## WHAT YOU ARE ASKED TO DO
Comb the records below for the string "rest" and copy each line where it turns up.

## MATERIAL FOR THIS TASK
· · · ·
(** [for _, file := range files { ... }]. *)
Fixpoint readPages (fs : FileSystem) (tempDir : string)
    (files : list DirEntry) (imageContents : list (list Byte.byte))
  : list (list Byte.byte) * option string :=
  match files with
  | [] => (imageContents, None)
  | file :: rest =>
      if isPage file then
        match ReadFile fs (Join fs tempDir (EntryName file)) with
        | (_, Some err) =>
            ([], Some ("failed to read generated image " +:+ EntryName file
                       +:+ ": " +:+ err))
        | (content, None) =>
            readPages fs tempDir rest (imageContents ++ [content])
        end
      else readPages fs tempDir rest imageContents
  end.

Definition convertPDFToImages (fs : FileSystem)
    (pdfPath popplerBinPath : string)
  : list (list Byte.byte) * option string :=
  match MkdirTemp fs with
  | (_, Some err) => ([], Some ("failed to create temp dir: " +:+ err))
  | (tempDir, None) =>
      let cmdName :=
        if bool_decide (popplerBinPath ≠ EmptyString)
           && bool_decide (GOOS fs = "windows")
        then Join fs popplerBinPath "pdftoppm"
        else "pdftoppm" in
      match CombinedOutput fs cmdName pdfPath (Join fs tempDir "page") with
      | (output, Some err) =>
          ([], Some ("pdftoppm command failed. Is poppler installed and in PATH, or configured in config.json? Error: "
                     +:+ err +:+ ". Output: " +:+ output))
      | (_, None) =>
          match ReadDir fs tempDir with
          | (_, Some err) => ([], Some ("failed to read temp dir: " +:+ err))
          | (files, None) =>
              match readPages fs tempDir (sortByName files) [] with
              | (_, Some err) => ([], Some err)
              | (imageContents, None) =>
                  if decide (length imageContents = 0%nat)
                  then ([], Some "pdftoppm did not generate any images")
                  else (imageContents, None)
              end
          end
      end
  end.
· · · ·
## YOUR SOLUTION
  | file :: rest =>
            readPages fs tempDir rest (imageContents ++ [content])
      else readPages fs tempDir rest imageContents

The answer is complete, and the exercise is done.